*TO DO:* Reproduce all of the data exactly.

*DATA SUPPLIED:*

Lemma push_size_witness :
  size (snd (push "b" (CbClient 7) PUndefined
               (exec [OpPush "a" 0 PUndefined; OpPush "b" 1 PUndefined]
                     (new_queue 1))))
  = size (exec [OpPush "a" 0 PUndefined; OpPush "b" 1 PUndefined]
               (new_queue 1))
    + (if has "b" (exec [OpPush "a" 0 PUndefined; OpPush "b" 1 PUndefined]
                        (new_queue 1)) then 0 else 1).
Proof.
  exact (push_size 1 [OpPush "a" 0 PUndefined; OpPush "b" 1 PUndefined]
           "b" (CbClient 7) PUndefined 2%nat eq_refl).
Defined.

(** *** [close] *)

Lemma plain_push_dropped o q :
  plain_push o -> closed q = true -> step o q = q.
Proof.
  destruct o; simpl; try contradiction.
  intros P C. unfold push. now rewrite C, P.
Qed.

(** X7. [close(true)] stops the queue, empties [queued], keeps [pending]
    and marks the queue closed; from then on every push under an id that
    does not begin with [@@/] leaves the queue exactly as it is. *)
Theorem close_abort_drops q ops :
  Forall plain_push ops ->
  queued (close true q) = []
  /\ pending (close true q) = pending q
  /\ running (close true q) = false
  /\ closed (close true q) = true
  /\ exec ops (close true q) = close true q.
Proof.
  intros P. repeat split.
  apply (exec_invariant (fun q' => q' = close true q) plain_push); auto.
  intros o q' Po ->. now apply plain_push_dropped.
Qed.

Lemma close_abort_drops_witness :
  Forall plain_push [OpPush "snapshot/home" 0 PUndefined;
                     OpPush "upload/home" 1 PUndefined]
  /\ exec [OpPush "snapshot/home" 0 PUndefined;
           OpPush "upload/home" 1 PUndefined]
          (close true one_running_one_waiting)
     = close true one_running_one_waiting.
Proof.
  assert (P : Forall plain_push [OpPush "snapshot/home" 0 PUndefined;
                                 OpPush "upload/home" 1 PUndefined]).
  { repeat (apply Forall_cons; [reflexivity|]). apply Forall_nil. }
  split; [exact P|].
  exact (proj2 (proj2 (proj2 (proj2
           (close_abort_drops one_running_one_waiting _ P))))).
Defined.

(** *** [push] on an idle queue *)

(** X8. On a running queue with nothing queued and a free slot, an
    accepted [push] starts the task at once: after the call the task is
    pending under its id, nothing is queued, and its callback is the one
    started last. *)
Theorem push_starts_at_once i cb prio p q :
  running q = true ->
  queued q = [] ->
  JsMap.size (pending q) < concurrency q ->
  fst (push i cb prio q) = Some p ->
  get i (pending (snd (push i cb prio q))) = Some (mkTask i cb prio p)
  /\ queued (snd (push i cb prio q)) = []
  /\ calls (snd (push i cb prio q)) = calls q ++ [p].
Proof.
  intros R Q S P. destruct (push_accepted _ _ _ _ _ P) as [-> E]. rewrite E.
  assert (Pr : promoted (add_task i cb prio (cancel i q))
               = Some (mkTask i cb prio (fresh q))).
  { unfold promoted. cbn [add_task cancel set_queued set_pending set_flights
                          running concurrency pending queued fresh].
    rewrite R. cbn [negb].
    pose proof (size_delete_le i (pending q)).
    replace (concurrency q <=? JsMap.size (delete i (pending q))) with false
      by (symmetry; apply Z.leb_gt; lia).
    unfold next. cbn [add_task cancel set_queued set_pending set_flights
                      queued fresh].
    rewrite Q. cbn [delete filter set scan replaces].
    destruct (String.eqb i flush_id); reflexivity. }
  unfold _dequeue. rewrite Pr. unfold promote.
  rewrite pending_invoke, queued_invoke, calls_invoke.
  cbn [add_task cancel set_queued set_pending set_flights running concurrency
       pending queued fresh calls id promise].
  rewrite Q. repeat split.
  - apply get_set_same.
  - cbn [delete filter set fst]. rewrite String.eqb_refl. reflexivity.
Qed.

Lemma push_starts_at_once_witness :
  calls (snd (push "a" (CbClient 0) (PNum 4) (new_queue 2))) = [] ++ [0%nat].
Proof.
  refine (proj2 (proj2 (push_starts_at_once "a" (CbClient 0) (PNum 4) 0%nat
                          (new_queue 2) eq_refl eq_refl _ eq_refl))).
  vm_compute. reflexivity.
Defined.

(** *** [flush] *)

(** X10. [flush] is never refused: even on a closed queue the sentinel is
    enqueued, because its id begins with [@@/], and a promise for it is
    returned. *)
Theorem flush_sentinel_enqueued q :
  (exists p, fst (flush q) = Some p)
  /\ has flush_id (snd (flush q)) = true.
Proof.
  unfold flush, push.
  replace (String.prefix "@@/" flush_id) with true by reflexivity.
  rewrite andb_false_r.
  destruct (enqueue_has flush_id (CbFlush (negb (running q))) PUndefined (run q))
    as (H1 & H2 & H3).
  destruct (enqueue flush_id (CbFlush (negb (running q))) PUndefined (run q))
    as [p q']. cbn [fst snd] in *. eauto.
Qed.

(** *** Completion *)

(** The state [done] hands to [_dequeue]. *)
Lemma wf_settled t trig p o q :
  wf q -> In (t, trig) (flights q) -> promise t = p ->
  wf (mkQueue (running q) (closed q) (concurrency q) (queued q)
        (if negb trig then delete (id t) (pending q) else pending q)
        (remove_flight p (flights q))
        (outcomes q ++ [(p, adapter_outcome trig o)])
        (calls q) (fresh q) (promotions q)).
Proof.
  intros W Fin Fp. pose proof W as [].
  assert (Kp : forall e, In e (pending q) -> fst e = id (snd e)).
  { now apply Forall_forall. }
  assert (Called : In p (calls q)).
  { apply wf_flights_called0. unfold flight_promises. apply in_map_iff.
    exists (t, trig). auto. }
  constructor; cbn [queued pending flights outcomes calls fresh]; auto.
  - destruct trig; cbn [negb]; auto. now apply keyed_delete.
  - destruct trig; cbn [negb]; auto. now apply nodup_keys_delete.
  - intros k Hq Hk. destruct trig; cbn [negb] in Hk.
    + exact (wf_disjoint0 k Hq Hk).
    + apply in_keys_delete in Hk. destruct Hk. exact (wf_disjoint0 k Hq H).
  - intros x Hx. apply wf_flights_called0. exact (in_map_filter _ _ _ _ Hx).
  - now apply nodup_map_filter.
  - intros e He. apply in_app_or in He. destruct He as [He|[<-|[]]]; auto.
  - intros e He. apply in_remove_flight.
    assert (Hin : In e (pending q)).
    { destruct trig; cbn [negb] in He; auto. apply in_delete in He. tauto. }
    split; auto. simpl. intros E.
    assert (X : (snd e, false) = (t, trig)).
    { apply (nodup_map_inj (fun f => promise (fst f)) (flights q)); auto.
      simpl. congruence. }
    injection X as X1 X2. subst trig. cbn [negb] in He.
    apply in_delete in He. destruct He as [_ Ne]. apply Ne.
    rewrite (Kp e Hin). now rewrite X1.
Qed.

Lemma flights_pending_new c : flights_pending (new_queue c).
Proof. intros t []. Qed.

*ANSWER SECTION:*
Lemma push_size_witness :
  size (snd (push "b" (CbClient 7) PUndefined
               (exec [OpPush "a" 0 PUndefined; OpPush "b" 1 PUndefined]
                     (new_queue 1))))
  = size (exec [OpPush "a" 0 PUndefined; OpPush "b" 1 PUndefined]
               (new_queue 1))
    + (if has "b" (exec [OpPush "a" 0 PUndefined; OpPush "b" 1 PUndefined]
                        (new_queue 1)) then 0 else 1).
Proof.
  exact (push_size 1 [OpPush "a" 0 PUndefined; OpPush "b" 1 PUndefined]
           "b" (CbClient 7) PUndefined 2%nat eq_refl).
Defined.

(** *** [close] *)

Lemma plain_push_dropped o q :
  plain_push o -> closed q = true -> step o q = q.
Proof.
  destruct o; simpl; try contradiction.
  intros P C. unfold push. now rewrite C, P.
Qed.

(** X7. [close(true)] stops the queue, empties [queued], keeps [pending]
    and marks the queue closed; from then on every push under an id that
    does not begin with [@@/] leaves the queue exactly as it is. *)
Theorem close_abort_drops q ops :
  Forall plain_push ops ->
  queued (close true q) = []
  /\ pending (close true q) = pending q
  /\ running (close true q) = false
  /\ closed (close true q) = true
  /\ exec ops (close true q) = close true q.
Proof.
  intros P. repeat split.
  apply (exec_invariant (fun q' => q' = close true q) plain_push); auto.
  intros o q' Po ->. now apply plain_push_dropped.
Qed.

Lemma close_abort_drops_witness :
  Forall plain_push [OpPush "snapshot/home" 0 PUndefined;
                     OpPush "upload/home" 1 PUndefined]
  /\ exec [OpPush "snapshot/home" 0 PUndefined;
           OpPush "upload/home" 1 PUndefined]
          (close true one_running_one_waiting)
     = close true one_running_one_waiting.
Proof.
  assert (P : Forall plain_push [OpPush "snapshot/home" 0 PUndefined;
                                 OpPush "upload/home" 1 PUndefined]).
  { repeat (apply Forall_cons; [reflexivity|]). apply Forall_nil. }
  split; [exact P|].
  exact (proj2 (proj2 (proj2 (proj2
           (close_abort_drops one_running_one_waiting _ P))))).
Defined.

(** *** [push] on an idle queue *)

(** X8. On a running queue with nothing queued and a free slot, an
    accepted [push] starts the task at once: after the call the task is
    pending under its id, nothing is queued, and its callback is the one
    started last. *)
Theorem push_starts_at_once i cb prio p q :
  running q = true ->
  queued q = [] ->
  JsMap.size (pending q) < concurrency q ->
  fst (push i cb prio q) = Some p ->
  get i (pending (snd (push i cb prio q))) = Some (mkTask i cb prio p)
  /\ queued (snd (push i cb prio q)) = []
  /\ calls (snd (push i cb prio q)) = calls q ++ [p].
Proof.
  intros R Q S P. destruct (push_accepted _ _ _ _ _ P) as [-> E]. rewrite E.
  assert (Pr : promoted (add_task i cb prio (cancel i q))
               = Some (mkTask i cb prio (fresh q))).
  { unfold promoted. cbn [add_task cancel set_queued set_pending set_flights
                          running concurrency pending queued fresh].
    rewrite R. cbn [negb].
    pose proof (size_delete_le i (pending q)).
    replace (concurrency q <=? JsMap.size (delete i (pending q))) with false
      by (symmetry; apply Z.leb_gt; lia).
    unfold next. cbn [add_task cancel set_queued set_pending set_flights
                      queued fresh].
    rewrite Q. cbn [delete filter set scan replaces].
    destruct (String.eqb i flush_id); reflexivity. }
  unfold _dequeue. rewrite Pr. unfold promote.
  rewrite pending_invoke, queued_invoke, calls_invoke.
  cbn [add_task cancel set_queued set_pending set_flights running concurrency
       pending queued fresh calls id promise].
  rewrite Q. repeat split.
  - apply get_set_same.
  - cbn [delete filter set fst]. rewrite String.eqb_refl. reflexivity.
Qed.

Lemma push_starts_at_once_witness :
  calls (snd (push "a" (CbClient 0) (PNum 4) (new_queue 2))) = [] ++ [0%nat].
Proof.
  refine (proj2 (proj2 (push_starts_at_once "a" (CbClient 0) (PNum 4) 0%nat
                          (new_queue 2) eq_refl eq_refl _ eq_refl))).
  vm_compute. reflexivity.
Defined.

(** *** [flush] *)

(** X10. [flush] is never refused: even on a closed queue the sentinel is
    enqueued, because its id begins with [@@/], and a promise for it is
    returned. *)
Theorem flush_sentinel_enqueued q :
  (exists p, fst (flush q) = Some p)
  /\ has flush_id (snd (flush q)) = true.
Proof.
  unfold flush, push.
  replace (String.prefix "@@/" flush_id) with true by reflexivity.
  rewrite andb_false_r.
  destruct (enqueue_has flush_id (CbFlush (negb (running q))) PUndefined (run q))
    as (H1 & H2 & H3).
  destruct (enqueue flush_id (CbFlush (negb (running q))) PUndefined (run q))
    as [p q']. cbn [fst snd] in *. eauto.
Qed.

(** *** Completion *)

(** The state [done] hands to [_dequeue]. *)
Lemma wf_settled t trig p o q :
  wf q -> In (t, trig) (flights q) -> promise t = p ->
  wf (mkQueue (running q) (closed q) (concurrency q) (queued q)
        (if negb trig then delete (id t) (pending q) else pending q)
        (remove_flight p (flights q))
        (outcomes q ++ [(p, adapter_outcome trig o)])
        (calls q) (fresh q) (promotions q)).
Proof.
  intros W Fin Fp. pose proof W as [].
  assert (Kp : forall e, In e (pending q) -> fst e = id (snd e)).
  { now apply Forall_forall. }
  assert (Called : In p (calls q)).
  { apply wf_flights_called0. unfold flight_promises. apply in_map_iff.
    exists (t, trig). auto. }
  constructor; cbn [queued pending flights outcomes calls fresh]; auto.
  - destruct trig; cbn [negb]; auto. now apply keyed_delete.
  - destruct trig; cbn [negb]; auto. now apply nodup_keys_delete.
  - intros k Hq Hk. destruct trig; cbn [negb] in Hk.
    + exact (wf_disjoint0 k Hq Hk).
    + apply in_keys_delete in Hk. destruct Hk. exact (wf_disjoint0 k Hq H).
  - intros x Hx. apply wf_flights_called0. exact (in_map_filter _ _ _ _ Hx).
  - now apply nodup_map_filter.
  - intros e He. apply in_app_or in He. destruct He as [He|[<-|[]]]; auto.
  - intros e He. apply in_remove_flight.
    assert (Hin : In e (pending q)).
    { destruct trig; cbn [negb] in He; auto. apply in_delete in He. tauto. }
    split; auto. simpl. intros E.
    assert (X : (snd e, false) = (t, trig)).
    { apply (nodup_map_inj (fun f => promise (fst f)) (flights q)); auto.
      simpl. congruence. }
    injection X as X1 X2. subst trig. cbn [negb] in He.
    apply in_delete in He. destruct He as [_ Ne]. apply Ne.
    rewrite (Kp e Hin). now rewrite X1.
Qed.

Lemma flights_pending_new c : flights_pending (new_queue c).
Proof. intros t []. Qed.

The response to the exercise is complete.